(Work required):
The answer must be every line from the entries below that includes "handler".

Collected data
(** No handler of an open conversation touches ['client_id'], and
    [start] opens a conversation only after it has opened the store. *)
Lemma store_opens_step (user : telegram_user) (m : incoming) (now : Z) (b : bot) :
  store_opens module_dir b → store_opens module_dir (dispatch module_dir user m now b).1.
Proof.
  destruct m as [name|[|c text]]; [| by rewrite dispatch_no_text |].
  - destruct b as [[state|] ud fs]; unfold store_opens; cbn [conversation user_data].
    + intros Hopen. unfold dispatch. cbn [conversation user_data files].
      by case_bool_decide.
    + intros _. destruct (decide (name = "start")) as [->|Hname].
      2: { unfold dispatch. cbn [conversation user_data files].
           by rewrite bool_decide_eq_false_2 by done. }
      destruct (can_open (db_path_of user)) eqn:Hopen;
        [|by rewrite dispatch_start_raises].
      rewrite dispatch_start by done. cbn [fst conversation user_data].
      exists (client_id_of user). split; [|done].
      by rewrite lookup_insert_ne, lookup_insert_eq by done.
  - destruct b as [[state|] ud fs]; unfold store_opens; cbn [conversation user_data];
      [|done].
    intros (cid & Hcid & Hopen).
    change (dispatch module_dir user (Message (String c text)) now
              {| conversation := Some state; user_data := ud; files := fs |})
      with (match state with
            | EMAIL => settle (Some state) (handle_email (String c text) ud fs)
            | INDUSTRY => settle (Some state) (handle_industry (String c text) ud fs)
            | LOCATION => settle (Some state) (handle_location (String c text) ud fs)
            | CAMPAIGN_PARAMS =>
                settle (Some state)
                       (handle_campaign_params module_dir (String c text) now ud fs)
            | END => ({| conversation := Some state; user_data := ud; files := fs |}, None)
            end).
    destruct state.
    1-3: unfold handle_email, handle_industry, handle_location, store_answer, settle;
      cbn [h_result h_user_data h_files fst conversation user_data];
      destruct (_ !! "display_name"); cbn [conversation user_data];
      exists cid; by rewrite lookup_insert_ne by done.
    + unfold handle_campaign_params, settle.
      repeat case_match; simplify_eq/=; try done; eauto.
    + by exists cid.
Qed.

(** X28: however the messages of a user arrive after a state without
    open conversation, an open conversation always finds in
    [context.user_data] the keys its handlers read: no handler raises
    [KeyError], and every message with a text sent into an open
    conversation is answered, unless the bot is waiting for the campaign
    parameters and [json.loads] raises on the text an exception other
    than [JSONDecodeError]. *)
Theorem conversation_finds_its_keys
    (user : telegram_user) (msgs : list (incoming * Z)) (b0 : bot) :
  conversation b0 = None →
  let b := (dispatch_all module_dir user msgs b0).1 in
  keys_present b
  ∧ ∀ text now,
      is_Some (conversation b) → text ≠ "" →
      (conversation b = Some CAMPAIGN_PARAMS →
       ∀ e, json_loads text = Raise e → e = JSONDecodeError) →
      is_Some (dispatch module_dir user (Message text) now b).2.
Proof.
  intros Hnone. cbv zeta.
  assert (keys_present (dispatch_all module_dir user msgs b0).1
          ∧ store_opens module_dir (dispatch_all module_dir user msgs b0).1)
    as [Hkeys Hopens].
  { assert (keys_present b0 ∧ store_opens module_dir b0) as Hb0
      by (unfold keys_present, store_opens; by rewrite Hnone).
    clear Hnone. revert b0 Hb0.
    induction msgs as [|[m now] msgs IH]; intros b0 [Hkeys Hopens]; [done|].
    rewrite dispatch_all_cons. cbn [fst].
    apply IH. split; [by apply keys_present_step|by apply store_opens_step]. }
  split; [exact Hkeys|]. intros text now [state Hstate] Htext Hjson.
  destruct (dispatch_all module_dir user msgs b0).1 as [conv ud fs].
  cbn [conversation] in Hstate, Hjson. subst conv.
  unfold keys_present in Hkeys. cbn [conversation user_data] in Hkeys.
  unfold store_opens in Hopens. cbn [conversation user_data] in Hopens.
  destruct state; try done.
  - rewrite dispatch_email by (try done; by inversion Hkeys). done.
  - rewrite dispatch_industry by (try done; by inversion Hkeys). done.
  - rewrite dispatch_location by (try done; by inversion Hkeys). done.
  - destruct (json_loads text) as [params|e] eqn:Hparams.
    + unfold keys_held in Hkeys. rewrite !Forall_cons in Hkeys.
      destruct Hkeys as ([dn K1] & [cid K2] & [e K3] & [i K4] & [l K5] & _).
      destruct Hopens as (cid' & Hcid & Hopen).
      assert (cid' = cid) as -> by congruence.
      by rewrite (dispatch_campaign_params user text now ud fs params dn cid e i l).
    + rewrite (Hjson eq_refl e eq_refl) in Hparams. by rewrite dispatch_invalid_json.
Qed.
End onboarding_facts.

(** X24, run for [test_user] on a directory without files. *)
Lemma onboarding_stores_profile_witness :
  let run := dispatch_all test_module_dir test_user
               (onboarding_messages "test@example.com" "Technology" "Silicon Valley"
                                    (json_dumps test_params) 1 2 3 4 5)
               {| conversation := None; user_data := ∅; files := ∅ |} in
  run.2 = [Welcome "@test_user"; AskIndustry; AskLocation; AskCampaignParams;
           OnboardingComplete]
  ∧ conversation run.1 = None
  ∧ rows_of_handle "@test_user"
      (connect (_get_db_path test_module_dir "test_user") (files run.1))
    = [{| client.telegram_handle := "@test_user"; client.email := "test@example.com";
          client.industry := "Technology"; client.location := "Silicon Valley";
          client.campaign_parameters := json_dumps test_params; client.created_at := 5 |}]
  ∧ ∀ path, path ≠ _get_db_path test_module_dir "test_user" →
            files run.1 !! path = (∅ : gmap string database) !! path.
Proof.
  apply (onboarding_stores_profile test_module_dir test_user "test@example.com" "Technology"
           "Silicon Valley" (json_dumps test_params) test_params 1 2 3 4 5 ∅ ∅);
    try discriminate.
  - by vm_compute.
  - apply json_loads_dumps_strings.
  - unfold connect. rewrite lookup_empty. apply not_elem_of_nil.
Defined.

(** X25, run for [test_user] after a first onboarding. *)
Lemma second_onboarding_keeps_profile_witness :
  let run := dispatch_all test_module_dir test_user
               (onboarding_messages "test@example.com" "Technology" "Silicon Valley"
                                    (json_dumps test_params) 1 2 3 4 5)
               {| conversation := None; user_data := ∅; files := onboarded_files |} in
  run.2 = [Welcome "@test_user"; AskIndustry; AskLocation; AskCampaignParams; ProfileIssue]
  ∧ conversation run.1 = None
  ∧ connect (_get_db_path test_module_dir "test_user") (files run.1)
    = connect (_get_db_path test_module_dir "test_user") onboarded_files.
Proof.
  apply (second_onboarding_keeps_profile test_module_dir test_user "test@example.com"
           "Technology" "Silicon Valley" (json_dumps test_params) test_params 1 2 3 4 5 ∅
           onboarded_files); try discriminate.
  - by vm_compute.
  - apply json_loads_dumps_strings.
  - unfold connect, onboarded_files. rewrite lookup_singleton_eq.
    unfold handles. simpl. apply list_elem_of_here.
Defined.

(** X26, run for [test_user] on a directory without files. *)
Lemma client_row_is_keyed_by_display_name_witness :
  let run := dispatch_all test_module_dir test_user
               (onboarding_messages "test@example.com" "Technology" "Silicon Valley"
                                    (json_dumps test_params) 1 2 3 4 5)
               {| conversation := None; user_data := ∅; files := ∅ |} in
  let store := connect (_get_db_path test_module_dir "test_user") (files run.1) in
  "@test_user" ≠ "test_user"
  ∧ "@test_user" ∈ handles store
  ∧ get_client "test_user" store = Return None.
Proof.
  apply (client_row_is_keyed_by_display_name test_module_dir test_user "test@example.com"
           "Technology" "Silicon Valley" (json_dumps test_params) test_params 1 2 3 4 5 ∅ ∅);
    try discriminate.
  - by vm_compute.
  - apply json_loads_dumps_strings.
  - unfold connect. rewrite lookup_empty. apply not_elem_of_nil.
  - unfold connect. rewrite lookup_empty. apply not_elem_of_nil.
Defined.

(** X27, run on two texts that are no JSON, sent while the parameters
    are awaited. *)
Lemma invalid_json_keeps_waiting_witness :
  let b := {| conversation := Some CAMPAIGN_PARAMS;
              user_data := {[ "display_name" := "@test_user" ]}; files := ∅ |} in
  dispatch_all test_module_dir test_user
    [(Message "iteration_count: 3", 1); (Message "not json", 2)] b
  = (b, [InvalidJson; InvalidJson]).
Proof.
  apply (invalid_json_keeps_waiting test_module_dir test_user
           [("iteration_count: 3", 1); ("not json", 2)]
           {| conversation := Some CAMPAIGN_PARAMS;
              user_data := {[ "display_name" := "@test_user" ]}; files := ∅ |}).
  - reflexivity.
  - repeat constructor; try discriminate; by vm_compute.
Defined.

(Answer to this exercise):
(** No handler of an open conversation touches ['client_id'], and
    [context.user_data] the keys its handlers read: no handler raises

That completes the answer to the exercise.